Hay dos formas de ser huérfana. Una ya la sabéis. La otra es más difícil de explicar. Hablamos. Con algunas personas más que con otras. Si tienes suerte, además de hablar te comunicas. Y algunas veces, las mejores, te entienden. A veces la familia que te ha tocado y has elegido, te entiende. A veces, las amistades también. Y si vuelves a tener suerte, y no te acobardas, una de esas amistades se convierte en el amor de tu vida.
Entenderse. Comunicarse. Hablar incluso cuando ninguna
palabra sale de tu boca. El privilegio de que las palabras sean algo más que
letras. Entrar en la piscina y bucear. Salir y secarse al sol de abril.

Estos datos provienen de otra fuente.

(** A call of a program with a lasting precondition. *)
Lemma tri_last i {X B} (e : landE X) (P : landing S -> Prop) (R : X -> landing S -> Prop) (Q : B -> assertion) k :
  lasting P -> (forall w, wf w -> P w -> land_own i w X e) ->
  (forall w l x w' l', wf w -> P w -> do i X e (w, l) x (w', l') -> wf w' -> P w' -> R x w') ->
  (forall x, tri i (lift (R x)) (k x) Q) -> tri i (lift P) (Vis e k) Q.
Proof.
  intros HP Ho HR. apply (tri_lcall i e _ (fun x => lift (R x))); [by apply lasting_stable|intros w l; apply Ho|].
  intros w l x w' l' Hw Hp Hstep (Hw' & He & _). apply (HR w l x w' l'); [done..|]. by apply (HP w w').
Qed.

(** A call of the handler that goes to another dependency than the bucket. *)
Lemma tri_up i {X B} (e : upE X) (P : landing S -> Prop) (R : X -> landing S -> Prop) (Q : B -> assertion)
    (k : X -> prog upE B) :
  land_call PathEscape bucketName X e = call (LUp e) ->
  lasting P -> (forall w, wf w -> P w -> up_own i w X e) ->
  (forall w x w', wf w -> P w -> up_do i X e w x w' -> wf w' -> P w' -> R x w') ->
  (forall x, tri i (lift (R x)) (lprog (k x)) Q) -> tri i (lift P) (lprog (call e ≫= k)) Q.
Proof.
  intros He HP Ho HR Hk.
  change (lprog (call e ≫= k)) with (pbind (land_call PathEscape bucketName X e) (fun x => lprog (k x))). rewrite He.
  apply (tri_last i (LUp e) P R); [done|done| |done].
  intros w l x w' l' Hw Hp (w1 & Hs & [= -> ->]). by apply (HR w).
Qed.

(** Calls that concern no session, object or landed event. *)
Definition quiet (X : Type) (e : upE X) : Prop :=
  match e with
  | Store (CreateSession _) | Store (SetSessionAssembled _ _ _) | Blob _ | Publish _ (PLanded _) => False
  | Store (SetSessionState _ st) => st = SessionCancelled
  | _ => True
  end.

Lemma quiet_own i w X (e : upE X) : quiet X e -> up_own i w X e.
Proof. destruct e as [Y e|Y e| |s v| | | | | | |]; try done; [destruct e; try done; by intros ->|by destruct v]. Qed.

Lemma lquiet_call X (e : upE X) : quiet X e -> land_call PathEscape bucketName X e = call (LUp e).
Proof. by destruct e. Qed.

Lemma tri_lquiet i (P : landing S -> Prop) {A} (p : prog upE A) :
  lasting P -> all_calls quiet p -> tri i (lift P) (lprog p) (fun _ => lift P).
Proof.
  intros HP Hc. eapply tri_interp_calls; [by apply lasting_stable|exact Hc|]. intros X e He.
  rewrite lquiet_call by done. apply (tri_last i (LUp e) P (fun _ => P)); [done| |done|].
  - intros w _ _. by apply quiet_own.
  - intros x. apply tri_ret; [by apply lasting_stable|done].
Qed.

Lemma tri_done i (P : landing S -> Prop) {A} (a : A) : lasting P -> tri i (lift P) (lprog (Ret a)) (fun _ _ _ => True).
Proof. intros HP. apply tri_ret; [by apply lasting_stable|done]. Qed.

Definition any {A} : A -> assertion := fun _ _ _ => True.

Lemma tri_qcall i {X B} (e : upE X) (P : landing S -> Prop) (Q : B -> assertion) (k : X -> prog upE B) :
  quiet X e -> lasting P -> (forall x, tri i (lift P) (lprog (k x)) Q) -> tri i (lift P) (lprog (call e ≫= k)) Q.
Proof.
  intros He HP. apply (tri_up i e P (fun _ => P)); [by apply lquiet_call|done| |done]. intros w _ _. by apply quiet_own.
Qed.

Lemma tri_ubind i {A B} (P : assertion) (R : A -> landing S -> Prop) (Q : B -> assertion) (p : prog upE A) k :
  tri i P (lprog p) (fun a => lift (R a)) -> (forall a, tri i (lift (R a)) (lprog (k a)) Q) -> tri i P (lprog (p ≫= k)) Q.
Proof. apply tri_interp_bind. Qed.

(** An operation that is one request and touches nothing of [P]. *)
Lemma tri_request i {X A} (e : s3E X) (P : landing S -> Prop) (f : X -> A) :
  lasting P -> (forall w, wf w -> P w -> s3_own i w X e) ->
  tri i (lift P) (embed (fun X e => LS3 e) (call e ≫= (fun x => Ret (f x)))) (fun _ => lift P).
Proof.
  intros HP Ho. apply (tri_last i (LS3 e) P (fun _ => P)); [done|done|done|].
  intros x. apply tri_ret; [by apply lasting_stable|done].
Qed.

Definition one_request {Y} (e : blobE Y) : Prop :=
  match e with CreateMultipart _ _ | CompleteMultipart _ _ _ | GetObject _ | Copy _ _ _ => False | _ => True end.

(** The request of such an operation. *)
Definition blob_own (i : nat) (w : landing S) {Y} (e : blobE Y) : Prop :=
  match e with
  | UploadPart key uid n body => s3_own i w _ (s3_UploadPart bucketName key uid n body)
  | AbortMultipart key uid => s3_own i w _ (AbortMultipartUpload bucketName key uid)
  | Delete key => s3_own i w _ (DeleteObject bucketName key)
  | HeadObject key => True
  | _ => False
  end.

Lemma tri_blob i {Y B} (e : blobE Y) (P : landing S -> Prop) (Q : B -> assertion) (k : result Y -> prog upE B) :
  lasting P -> (forall w, wf w -> P w -> blob_own i w e) ->
  (forall x, tri i (lift P) (lprog (k x)) Q) -> tri i (lift P) (lprog (call (Blob e) ≫= k)) Q.
Proof.
  intros HP Ho Hk. apply (tri_interp_call _ i _ _ (fun _ => lift P)); [|done]. clear Hk k Q B.
  assert (Hret : forall r : result Y, tri i (lift P) (Ret r) (fun _ => lift P)).
  { intros r. apply tri_ret; [by apply lasting_stable|done]. }
  assert (Hno : (forall w, wf w -> P w -> False) -> tri i (lift P) (land_call PathEscape bucketName _ (Blob e)) (fun _ => lift P)).
  { intros H w l Hw Hp. destruct (H w Hw Hp). }
  destruct e; simpl in Ho; try (by apply Hno); simpl;
    (eapply (tri_last i (LS3 _) P (fun _ => P)); [done|intros w Hw Hp; exact (Ho w Hw Hp)|done|]);
    (intros [er|y]; [destruct er|]; apply Hret).
Qed.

Cuando no ocurre con el resto de las personas, tampoco lo echas de menos, porque nunca ha ocurrido antes y la nostalgia solo se sienta a tu mesa cuando sueles compartir la copa con alguien o la taza de café, según la hora que sea y según las coordenadas en las que pises descalza la hierba. Sin confianza, no hay puentes detonados. A veces te entienden y puedes compartir locuras o miedos, suponiendo que no sean lo mismo. A veces, eres río que fluye sin piedras ni troncos caídos. Pero a veces no.

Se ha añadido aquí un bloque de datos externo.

(** error text is cut without breaking a character: the result is a prefix of
    at most [max] bytes, the text itself when it fits, and otherwise what follows
    the cut begins a rune (or nothing of the text is kept). *)
Theorem truncateRuneSafe_prefix s mx :
  0 <= mx ->
  exists t, s = truncateRuneSafe s mx +:+ t /\ slen (truncateRuneSafe s mx) <= mx /\
    (slen s <= mx -> truncateRuneSafe s mx = s) /\
    (mx < slen s -> truncateRuneSafe s mx = "" \/ exists c t', t = String c t' /\ RuneStart c = true).
Proof.
  intros Hmx. unfold truncateRuneSafe. destruct (Z.leb_spec (slen s) mx) as [Hle|Hgt].
  - exists "". rewrite sapp_nil_r. split_and!; try done; lia.
  - set (k := rune_cut (Z.to_nat mx) s). destruct (stake_app k s) as (t & Ht & Hl).
    assert (Hk : (k <= Z.to_nat mx)%nat) by apply rune_cut_le.
    exists t. split; [done|]. split; [lia|]. split; [lia|]. intros _.
    assert (Hlen : (k < String.length s)%nat) by (unfold slen in *; lia).
    pose proof (rune_cut_start (Z.to_nat mx) s) as Hcut. fold k in Hcut.
    destruct Hcut as [H0|Hs]; [left; rewrite H0; by destruct s|].
    right. pose proof (get_after_stake k s t Ht ltac:(lia)) as Hg.
    destruct t as [|c t']; [|rewrite Hg in Hs; eauto].
    exfalso. rewrite sapp_nil_r in Ht. apply (f_equal slen) in Ht. unfold slen in *. lia.
Qed.

Lemma truncateRuneSafe_prefix_witness :
  let s := "ab" +:+ bytes [195; 169]%nat +:+ "c" in
  truncateRuneSafe s 3 = "ab" /\ slen (truncateRuneSafe s 3) <= 3.
Proof.
  intros s. split; [vm_compute; reflexivity|].
  destruct (truncateRuneSafe_prefix s 3 ltac:(lia)) as (t & _ & H & _). exact H.
Defined.

(** Every typed engine error carries a class of the job taxonomy. *)
Definition stage_ok (e : engine_error) : Prop :=
  match e with
  | EngineError st _ => ValidErrorClass st = true
  | EngineCtx _ => True
  end.

Lemma classifyFailure_ok stderr e : stage_ok (classifyFailure stderr e).
Proof. unfold classifyFailure. repeat case_match; vm_compute; reflexivity. Qed.

Lemma Transcode_stage_ok PF cfg input out b tr e :
  exec (Transcode PF cfg input out b) tr (Some e) -> stage_ok e.
Proof.
  unfold Transcode. destruct (buildTranscodeArgs input out) as [[args art]|].
  2:{ intros [_ [= ->]]. vm_compute. reflexivity. }
  intros (proc & t1 & -> & H). go_on H. destruct proc as [stdout|].
  2:{ destruct H as [_ [= ->]]. vm_compute. reflexivity. }
  destruct (ScanProgress PF stdout) as [samples scanErr].
  apply (exec_bind (A:=_)) in H as (t2 & t3 & [] & -> & _ & H). go_on H.
  destruct H as ([stderr waitErr] & t4 & -> & H). go_on H.
  destruct H as (ctx & t5 & -> & H). go_on H.
  destruct ctx; [by destruct H as [_ [= ->]]|].
  destruct waitErr; [destruct H as [_ [= ->]]; apply classifyFailure_ok|].
  destruct scanErr; destruct H as [_ [=]]. subst. vm_compute. reflexivity.
Qed.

Hay dos formas de sentirse huérfana. Una ya la sabéis. La
otra viene en forma de vejez o enfermedad. Es la crueldad del paso del tiempo
en el cerebro, las conexiones que a veces se rompen. La crueldad de cuando las
palabras no llegan a donde deberían y la autodefensa que se atrinchera en el
miedo ensombrece los ojos de quien ya no te entiende. Si tienes suerte, no
siempre será así. Si tienes suerte, volverás a conectar y a cruzar el puente
para llegar a esa persona.
Y si se te acaba la suerte, el tiempo, imparable, irá
temblando bajo tus pies, un terremoto de incertidumbre y lejanía, que, de vez
en cuando, te irá recordando que atesores los momentos que te quedan para
hablar con esa persona y que te siga entendiendo incluso cuando estés callada.